The FDA’s current “one size fits all” method of determining bioequivalence cannot be applied to L-T4 for several reasons, according to the society. Those reasons include: the natural properties of L-T4, the delicate balance of the thyroid system and the possibility of small changes in thyroid hormones upsetting the balance, which may not be recognized by measurements of thyroid hormone levels.

The society is also concerned that serum TSH levels may change if measurable changes in L-T4 levels are absent, which would cause problems when evaluating a patient’s thyroid status.

“Bioequivalence as determined by the FDA is not therapeutic equivalence — a much more clinically important measure,” according to the statement.

Recommendations for a reversed ruling

The Endocrine Society recommends that the FDA be cautious when determining bioequivalence due to its importance in the role of patient safety. According to the society’s position statement, other recommendations include:

• Devise and execute a system to determine therapeutic bioequivalence of L-T4 that will consider TSH levels over time.
• Retract the current methods used to determine the bioequivalence of L-T4 products and declare that the products have not been shown to be bioequivalent.
• Require the inclusion of patient warning information in L-T4 products to emphasize the importance of consulting a prescribing physician if the source of the product is changed.
• The possible consequences of slightly altered L-T4 products must be made clear to physicians who are not thyroid specialists. L-T4 product information should clearly convey the potential problems with slight alterations in dose and the need for patient reevaluation upon substitution.

“As clinicians, we depend on the TSH yet, paradoxically, the FDA ignores TSH and they do not, when they conduct bioequivalent studies, take into account what affect the dosages have on TSH. So it has been the position of these organizations that the FDA should abandon the chemical bioequivalence technique and look instead at pharmacodynamics and pharmacokinetics,” Wartofsky said. – by Stacey L. Adams

The FDA methodology is probably not optimal and likely would be improved by using TSH concentrations over time as the measure of bioequivalence. In fact, such a study has been done by Betty Dong et al (JAMA. 2007;277:1205-1213). They showed that two of the most widely used brands of L-T4 were equivalent to two generics. Publication of that study was suppressed for a time by the manufacturer of Synthroid who threatened to sue the authors and did everything possible to prevent its publication indefinitely. However, the paper was finally published because the company received such bad publicity.

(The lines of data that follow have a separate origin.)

(* ===== verification/Pidns.v ===== *)
(** * Process ids and PID namespaces (src/pidns.c)

    Translation of the id of a process, group or session from the PID namespace
    of a tracee to that of the tracer.  The truth is in /proc; two caches make
    it fast: [ns_pid_to_proc_pid] remembers which entry of /proc an id was found
    at, [proc_data_cache] what was last read there.  Both may be out of date, so
    whatever they suggest is read again before it is used.

    /proc is a snapshot [procfs] that does not change during one translation and
    may be any other at the next.  The blocks of [proc_data] and the tries live
    in heaps, addressed by pointers with 0 for NULL.  A computation ends with a
    value, in [error_msg_and_die] ([Died]), or in an access to a block that is
    not allocated or past the end of an array ([Fault]). *)

From stdpp Require Import gmap strings pretty.
From Stdlib Require Import Ascii.
From S2P Require Import Prelude NumberSet Util Trie Filters.
Open Scope Z_scope.

(** ** Data *)

Inductive pid_type := PT_TID | PT_TGID | PT_PGID | PT_SID.
Definition PT_COUNT : nat := 4.
Definition pt_index (t : pid_type) : nat :=
  match t with PT_TID => 0 | PT_TGID => 1 | PT_PGID => 2 | PT_SID => 3 end.

#[export] Instance pid_type_eq_dec : EqDecision pid_type.
Proof. solve_decision. Defined.

Definition TAB : ascii := ascii_of_nat 9.
Definition tab (s : string) : string := s +:+ String TAB EmptyString.

Definition id_strs (t : pid_type) : string :=
  match t with
  | PT_TID => tab "NSpid:" | PT_TGID => tab "NStgid:" | PT_PGID => tab "NSpgid:" | PT_SID => tab "NSsid:"
  end.

Definition MAX_NS_DEPTH : Z := 32.
Definition ns_id_size : Z := 32.

Record proc_data := mk_pd {
  proc_pid : Z; ns_count : Z; ns_hierarchy : list Z; id_count : list Z; id_hierarchy : list (list Z) }.

(** What [calloc] returns, with [proc_pid] set. *)
Definition zero_pd (pid : Z) : proc_data :=
  mk_pd pid 0 (replicate 32 0) (replicate PT_COUNT 0) (replicate PT_COUNT (replicate 32 0)).

(** Results of ioctl(NS_GET_PARENT). *)
Inductive parent_result := ParentFd (fd : Z) | ParentEPERM | ParentENOTTY | ParentErr.

(** An entry of a directory: whether [d_type] is DT_DIR, and its name. *)
Record dirent := mk_dirent { d_dir : bool; d_name : string }.

(** /proc as the functions below read it; the pid 0 is "self". *)
Record procfs := mk_procfs {
  status_lines : Z -> option (list string);   (* /proc/PID/status, None when it cannot be opened *)
  open_ns : Z -> option Z;                    (* open /proc/PID/ns/pid *)
  fd_ino : Z -> option Z;                     (* fstat *)
  ns_parent : Z -> parent_result;
  proc_dir : option (list dirent);
  task_dir : Z -> option (list dirent);
  comm_text : Z -> string }.                  (* what print_pid_comm writes *)

(** ** Reading /proc *)

(** [strsep (&p, "\t")]: what is after the first tab. *)
Fixpoint strsep_tab (p : string) : option string :=
  match p with
  | EmptyString => None
  | String c p' => if Ascii.eqb c TAB then Some p' else strsep_tab p'
  end.

(** The rest of the first line that starts with [str]. *)
Fixpoint find_line (str : string) (lines : list string) : option string :=
  match lines with
  | [] => None
  | line :: rest => match strip_prefix str line with Some p => Some p | None => find_line str rest end
  end.

(** [strtol (p, NULL, 10)]: the value and whether [errno] was set. *)
Definition strtol (s : string) : Z * bool :=
  match strtoll s with Some (v, _, e) => (v, e) | None => (0, false) end.

(** The loop over the ids of a line.  Each round drops at least one character
    and the last one drops them all, so a line of [fuel - 1] characters is read
    to its end. *)
Fixpoint id_loop (fuel : nat) (p : option string) (id_buf : option (list Z)) (id_buf_size n : Z)
  : Z * option (list Z) :=
  match fuel, p with
  | S fuel', Some s =>
      let '(id, errno) := strtol s in
      if (id <? 0) || (INT_MAX <? id) || errno then (n, id_buf)
      else let id_buf := match id_buf with
                         | Some buf => Some (if n <? id_buf_size then updZ buf n id else buf)
                         | None => None
                         end in
           id_loop fuel' (strsep_tab s) id_buf id_buf_size (n + 1)
  | _, _ => (n, id_buf)
  end.

(** The number returned, and the buffer. *)
Definition proc_status_get_id_list (fs : procfs) (pid : Z) (id_buf : option (list Z)) (id_buf_size : Z) (str : string)
  : Z * option (list Z) :=
  match status_lines fs pid with
  | None => (0, id_buf)
  | Some lines =>
      match find_line str lines with
      | None => (0, id_buf)
      | Some p => id_loop (S (String.length p)) (Some p) id_buf id_buf_size 0
      end
  end.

Despite what the Endocrine Society, the American Thyroid Association and the Association of Clinical Endocrinologists state, there is, as yet, no published evidence that indicates a serious problem at this time. The professional organizations mention only anecdotal data and results of a survey to conclude that more people are out of range with generic switching and suffer adverse health issues. That is no solid data from a controlled study that is peer reviewed and published.

Cross-sectional studies have repeatedly shown that when groups of patients are treated mostly with major branded products, about 20% are over-treated and 20% are undertreated; only 60% are within the target reference range for serum TSH. To my knowledge, there are no similar observations for those on generics and for those who are switched from brand to generic. What is needed is a prospective controlled study in this area.

My own experience in a middle class community in Bronx, N.Y., which is not a controlled study, is that most patients are switched from brand to generic products by the pharmacist. My assessment is that the percentage of patients who are out of range on annual checkups is around 15%, not that different from when brand name products dominated the market. Also, I have not seen any drug related adverse health issues in these patients, as mentioned by the Society's document.

– Martin I. Surks, MD, MACP

Program Director for the Division of Endocrinology and Metabolism,

Montefiore Medical Center, Bronx, N.Y.